(WHAT TO WORK ON)
For the string "intros", find every matching line in the records and copy it.

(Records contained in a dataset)
(* ================================================================== *)
(** ** AccountService: deleteAccount *)

(** C7.  Without a configured [create_by] role, [deleteAccount] throws at
    once: the state it leaves is the state it was called in, so it has
    loaded no account and no fee and has submitted nothing. *)
Theorem deleteAccount_without_role_fails_first
    (sdk : SDK) (srv : Services) (consts : Constants)
    (options : StellarModuleConfig) (secret : string) (st : State) :
  no_create_by options ->
  deleteAccount sdk srv consts options secret st
  = (Throw (new_Error "Se debe mandar a alguna cuenta"), st)
  /\ since st (snd (deleteAccount sdk srv consts options secret st)) = [].
Proof.
  intros H.
  assert (deleteAccount sdk srv consts options secret st
          = (Throw (new_Error "Se debe mandar a alguna cuenta"), st)) as E.
  { unfold deleteAccount, accountOptions, no_create_by in *.
    destruct (account_config options) as [c|]; [|reflexivity].
    cbn. destruct H as [-> | ->]; reflexivity. }
  split; [exact E|]. rewrite E. apply since_refl.
Qed.

Lemma deleteAccount_without_role_fails_first_witness :
  no_create_by Double.options_no_role
  /\ deleteAccount Double.sdk Double.good_day Double.consts Double.options_no_role
                   Double.alice_secret fresh
     = (Throw (new_Error "Se debe mandar a alguna cuenta"), fresh)
  /\ since fresh (snd (deleteAccount Double.sdk Double.good_day Double.consts
                                     Double.options_no_role Double.alice_secret fresh))
     = [].
Proof.
  split.
  - simpl. left. reflexivity.
  - apply (deleteAccount_without_role_fails_first Double.sdk Double.good_day
             Double.consts Double.options_no_role Double.alice_secret fresh).
    simpl. left. reflexivity.
Defined.

Lemma silent_deleteAccount_line sdk destination line :
  silent (deleteAccount_line sdk destination line).
Proof.
  unfold deleteAccount_line.
  destruct (negb (asset_type line =? "native")); [|auto with silent].
  apply silent_bind; [|intro; auto with silent].
  destruct (negb (JS.is_zero (JS.parseFloat (balance line)))); auto with silent.
Qed.

(** The loop over the balances appends, for each non-native line in order,
    the operations that drain it. *)
Lemma deleteAccount_lines sdk destination lines st st' tb :
  forEach (deleteAccount_line sdk destination) lines st = (Return tt, st') ->
  builder st = Some tb ->
  exists groups tb',
    Forall2 (drain_line sdk destination) (filter not_native lines) groups /\
    builder st' = Some tb' /\
    tb_source tb' = tb_source tb /\
    tb_fee tb' = tb_fee tb /\
    tb_operations tb' = tb_operations tb ++ List.concat groups.
Proof.
  revert st tb. induction lines as [|line lines IH]; intros st tb H Hb.
  - simpl in H. apply ret_inv in H as [_ ->].
    exists [], tb. simpl. rewrite app_nil_r. auto.
  - simpl in H. apply bind_inv in H.
    destruct H as [([] & st1 & Hl & H) | (e & _ & E)]; [|discriminate E].
    unfold deleteAccount_line in Hl. simpl filter.
    fold (not_native line) in Hl. destruct (not_native line) eqn:Hn.
    + destruct (JS.is_zero (JS.parseFloat (balance line))) eqn:Hz; cbn [negb] in Hl;
        run Hl; same_answers;
        destruct (IH _ _ H eq_refl) as (groups & tb' & HF & Hb' & Hs' & Hf' & Ho');
        project;
        match goal with
        | Ha : Asset_new sdk _ _ = Return ?a |- _ =>
            exists (((if JS.is_zero (JS.parseFloat (balance line)) then []
                      else [payment None destination a (balance line)])
                     ++ [changeTrust None a (Some "0")]) :: groups), tb';
            (split; [constructor; [exists a; split; [exact Ha|reflexivity]|exact HF]|])
        end;
        (repeat split; try assumption);
        rewrite Ho', Hz; simpl List.concat; rewrite <- ?app_assoc; reflexivity.
    + run Hl. exact (IH _ _ H Hb).
Qed.

Lemma drain_line_no_merge sdk destination lines groups :
  Forall2 (drain_line sdk destination) lines groups ->
  filter is_merge (List.concat groups) = [].
Proof.
  induction 1 as [|line ops lines groups (a & _ & ->) _ IH]; [reflexivity|].
  simpl List.concat. rewrite filter_app, IH, app_nil_r, filter_app.
  now destruct (JS.is_zero (JS.parseFloat (balance line))).
Qed.

(** On a line whose balance is printed as a ledger amount, the payment is
    there exactly when some digit of the balance is not 0. *)
Lemma drain_line_ledger_amount sdk destination line ops ip fp :
  balance line = (ip ++ "." ++ fp)%string ->
  all_digits ip = true -> ip <> "" -> all_digits fp = true ->
  (String.length fp <= 240)%nat ->
  drain_line sdk destination line ops ->
  exists a,
    Asset_new sdk (asset_code line) (asset_issuer line) = Return a /\
    ops = (if (all_zeros ip && all_zeros fp)%bool then []
           else [payment None destination a (balance line)])
          ++ [changeTrust None a (Some "0")].
Proof.
  intros Hb Hi Hne Hf Hlen (a & Ha & ->). exists a. split; [assumption|].
  now rewrite Hb at 1; rewrite parseFloat_ledger_amount_zero.
Qed.

(** C8.  The transaction [deleteAccount] submits is built on the snapshot
    of the account being closed.  For each non-native balance line of the
    snapshot, in order, it carries a payment of the whole balance to the
    account of the configured [create_by] role exactly when the balance
    parses to a number other than zero, followed in every case by a
    change-trust with limit 0 for the asset of the line; its last operation
    is the account merge to the same destination, and it has no other
    merge.  It is the one transaction the method submits. *)
Theorem deleteAccount_drains_then_merges
    (sdk : SDK) (srv : Services) (consts : Constants)
    (options : StellarModuleConfig) (secret : string)
    (st : State) (out : outcome unit) (st' : State) (tx : Transaction) :
  deleteAccount sdk srv consts options secret st = (out, st') ->
  In (SubmitTransaction tx) (since st st') ->
  exists keypair account groups,
    Keypair_fromSecret sdk (Some secret) = Return keypair /\
    srv_loadAccount srv (calls st) (Some (kp_publicKey keypair)) = Return account /\
    tx_source tx = account /\
    Forall2 (drain_line sdk (destination_role options))
            (filter not_native (balances account)) groups /\
    tx_operations tx = List.concat groups ++ [accountMerge (destination_role options)] /\
    filter is_merge (tx_operations tx) = [accountMerge (destination_role options)] /\
    since st st' = [LoadAccount (Some (kp_publicKey keypair)); GetFees;
                    SubmitTransaction tx].
Proof.
  intros H Hin. unfold deleteAccount in H.
  run H.
  all: try match goal with
       | Hl : forEach _ _ _ = _ |- _ =>
           pose proof (silent_forEach _ _ (silent_deleteAccount_line _ _) _ _ _ Hl) as Hcalls
       end; project; traces.
  all: submitted Hin.
  all: apply negb_false_iff in Heqb; unfold accountOptions in Heqb;
    rewrite (destination_role_found _ Heqb) in *.
  all: match goal with
       | Hl : forEach _ _ _ = _ |- _ =>
           destruct (deleteAccount_lines _ _ _ _ _ _ Hl eq_refl)
             as (groups & tb' & HF & Hb' & Hs' & Hf' & Ho')
       end; project; same_answers.
  all: rewrite ?Hs', ?Ho' in *; cbn [app].
  all: eexists _, _, groups; repeat split; try eassumption; project.
  all: rewrite filter_app, (drain_line_no_merge _ _ _ _ HF); reflexivity.
Qed.

Lemma deleteAccount_drains_then_merges_witness :
  In (SubmitTransaction Double.delete_tx)
     (since fresh (snd (deleteAccount Double.sdk Double.bad_day Double.consts
                                      Double.options Double.alice_secret fresh)))
  /\ exists keypair account groups,
       Keypair_fromSecret Double.sdk (Some Double.alice_secret) = Return keypair /\
       srv_loadAccount Double.bad_day (calls fresh) (Some (kp_publicKey keypair))
         = Return account /\
       tx_source Double.delete_tx = account /\
       Forall2 (drain_line Double.sdk (destination_role Double.options))
               (filter not_native (balances account)) groups /\
       tx_operations Double.delete_tx
         = List.concat groups ++ [accountMerge (destination_role Double.options)] /\
       filter is_merge (tx_operations Double.delete_tx)
         = [accountMerge (destination_role Double.options)] /\
       since fresh (snd (deleteAccount Double.sdk Double.bad_day Double.consts
                                       Double.options Double.alice_secret fresh))
         = [LoadAccount (Some (kp_publicKey keypair)); GetFees;
            SubmitTransaction Double.delete_tx].
Proof.
  assert (In (SubmitTransaction Double.delete_tx)
             (since fresh (snd (deleteAccount Double.sdk Double.bad_day Double.consts
                                              Double.options Double.alice_secret fresh))))
    as Hin by (vm_compute; right; right; left; reflexivity).
  split; [exact Hin|].
  exact (deleteAccount_drains_then_merges
           Double.sdk Double.bad_day Double.consts Double.options
           Double.alice_secret fresh _ _ Double.delete_tx
           (surjective_pairing _) Hin).
Defined.

(** The operations of the example, line by line. *)
Example deleteAccount_example_operations :
  tx_operations Double.delete_tx
  = [ payment None (Some Double.master)
              {| code := "USD"; issuer := Some Double.usd_issuer |} "12.5000000";
      changeTrust None {| code := "USD"; issuer := Some Double.usd_issuer |} (Some "0");
      changeTrust None {| code := "EUR"; issuer := Some Double.usd_issuer |} (Some "0");
      accountMerge (Some Double.master) ].
Proof. reflexivity. Qed.

(* ================================================================== *)
(** ** AccountService: validateTrustLine *)



(* ================================================================== *)
(** ** AccountUtilsService: getBalances *)

(** [getBalances] loads the account once and answers from its balances. *)
Lemma getBalances_inv sdk srv accountId assetCode st out st' :
  getBalances sdk srv accountId assetCode st = (out, st') ->
  st' = {| calls := calls st ++ [LoadAccount accountId]; builder := builder st |} /\
  ((exists e, srv_loadAccount srv (calls st) accountId = Throw e /\ out = Throw e) \/
   (exists a, srv_loadAccount srv (calls st) accountId = Return a /\
      out = Return (if negb (truthy_opt assetCode) then AllBalances (balances a)
                    else OneBalance (List.find (line_matches (or_default assetCode ""))
                                               (balances a))))).
Proof.
  intros H. unfold getBalances in H. run H; split; try reflexivity; eauto.
Qed.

(REPLY TO THE TASK)
  intros H.
  revert st tb. induction lines as [|line lines IH]; intros st tb H Hb.
  intros Hb Hi Hne Hf Hlen (a & Ha & ->). exists a. split; [assumption|].
  intros H Hin. unfold deleteAccount in H.
  intros H. unfold getBalances in H. run H; split; try reflexivity; eauto.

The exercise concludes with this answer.